Thank you for you additional contribution @vera-t. Yes, that’s true, the learner’s perspective needs to be taken into consideration; we, teachers, have had years of training and experience and can see the value of choices we make in our teaching practices. If I were to respond to the learner that Timmis (2015) mentioned, I would perhaps tell them that ‘telling’ is not the same as ‘teaching’ :P We do need to emphasise the importance of X, Y, Z tool for autonomous learning, but I think it’s even more important to demonstrate the effective use of the tool. Below is an extract from Gilquin and Granger (2010, p.367), the one that Timmis referred to; I thought you might find it interesting.

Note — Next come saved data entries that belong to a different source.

Definition afterWorker : ExecutionBudget * Completion ChildProcessBudget :=
  reserveChildBudget afterScout.1 "worker" "Fix the bug" 0 false.

Definition scoutProcess (scout : ChildProcessBudget) (nowMs : Z) : ExecutionBudget :=
  initializeExecutionBudget
    (Subagent.childEnvironment ∅ config scout Worktree.r_shared)
    nowMs DEFAULT_GUARDRAIL_DEFAULTS "fresh".

End Samples.

(** * Properties *)

#[local] Arguments String.append !_ _ / : simpl nomatch.

(** ** Strings *)

Module JsFacts.

Lemma append_assoc (a b c : string) : (a +:+ b) +:+ c = a +:+ (b +:+ c).
Proof. induction a as [|x a IH]; simpl; [reflexivity | now rewrite IH]. Qed.

Lemma length_append (a b : string) :
  String.length (a +:+ b) = (String.length a + String.length b)%nat.
Proof. induction a as [|x a IH]; simpl; [reflexivity | now rewrite IH]. Qed.

Lemma isBlank_append (a b : string) : Js.isBlank (a +:+ b) = Js.isBlank a && Js.isBlank b.
Proof.
  induction a as [|x a IH]; simpl; [reflexivity|].
  rewrite IH. now rewrite andb_assoc.
Qed.

Lemma isBlank_trimStart (s : string) : Js.isBlank (Js.trimStart s) = Js.isBlank s.
Proof.
  induction s as [|x s IH]; simpl; [reflexivity|].
  destruct (Js.isWhiteSpace x) eqn:E; simpl; [exact IH | now rewrite E].
Qed.

Lemma trimEnd_nonempty (s : string) : Js.isBlank s = false -> Js.trimEnd s <> EmptyString.
Proof.
  destruct s as [|x s]; simpl; [discriminate|].
  intros ->. discriminate.
Qed.

(** A string with a character that is no white space does not trim to
    the empty string. *)
Lemma trim_nonempty (s : string) :
  Js.isBlank s = false -> (0 < String.length (Js.trim s))%nat.
Proof.
  intros H. unfold Js.trim.
  assert (Js.trimEnd (Js.trimStart s) <> EmptyString) as N.
  { apply trimEnd_nonempty. now rewrite isBlank_trimStart. }
  destruct (Js.trimEnd (Js.trimStart s)); [congruence | simpl; lia].
Qed.

Lemma includes_startsWith (p s : string) : Js.startsWith p s = true -> Js.includes p s = true.
Proof. destruct s; simpl; intros ->; reflexivity. Qed.

End JsFacts.

(** ** The JSON codec on arrays of strings *)

Module JsonFacts.

Import Json.

Lemma parseChars_quoteChar (c : ascii) (t : string) :
  parseChars (quoteChar c +:+ t)
  = match parseChars t with Some (u, r) => Some (String c u, r) | None => None end.
Proof. destruct c as [[] [] [] [] [] [] [] []]; reflexivity. Qed.

Lemma parseChars_quoteChars (s rest : string) :
  parseChars (quoteChars s +:+ String DQUOTE rest) = Some (s, rest).
Proof.
  induction s as [|c s IH]; [reflexivity|].
  change (quoteChars (String c s)) with (quoteChar c +:+ quoteChars s).
  rewrite JsFacts.append_assoc, parseChars_quoteChar, IH. reflexivity.
Qed.

Lemma parseValue_string (fuel : nat) (t : string) :
  parseValue (S fuel) (String DQUOTE t)
  = match parseChars t with Some (str, rest) => Some (JString str, rest) | None => None end.
Proof. reflexivity. Qed.

Lemma quote_append (s rest : string) :
  quote s +:+ rest = String DQUOTE (quoteChars s +:+ String DQUOTE rest).
Proof. unfold quote. simpl. now rewrite JsFacts.append_assoc. Qed.

Lemma parseValue_quote (fuel : nat) (s rest : string) :
  parseValue (S fuel) (quote s +:+ rest) = Some (JString s, rest).
Proof. now rewrite quote_append, parseValue_string, parseChars_quoteChars. Qed.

For learners too, DDL may sometimes appear rather oﬀ-putting. Working with corpora is not straightforward and necessitates quite some training to acquire the basic skills – what Mukherjee (2002: 179) calls ‘corpus literacy’ (see also Sripicharn, this volume on the importance of preparing learners for using language corpora). Whistle (1999: 77) reports the case of some students who ‘failed to see anything’ and ‘failed to formulate any clear rules’. Students may have ‘diﬃculty devising eﬀective search strategies’ (O’ Sullivan and Chambers 2006: 60) because of faulty spelling, for example, or simply because of the complexity of the processes involved (see Sun 2003: 607–8 for a good example of ineﬀective search strategy), and they may draw wrong inferences on the basis of the evidence (cf. Sripicharn 2004). It must also be stressed that DDL (and, in particular, the inductive learning strategies that it often entails) may be suitable for certain learners only, depending on their learning style.
Gilquin, G. and Granger, S. (2010) How can data-driven learning be used in language teaching? In: O’Keeffe, A. and McCarthy, M. (eds.) The Routledge handbook of corpus linguistics. London: Routledge, 359–371.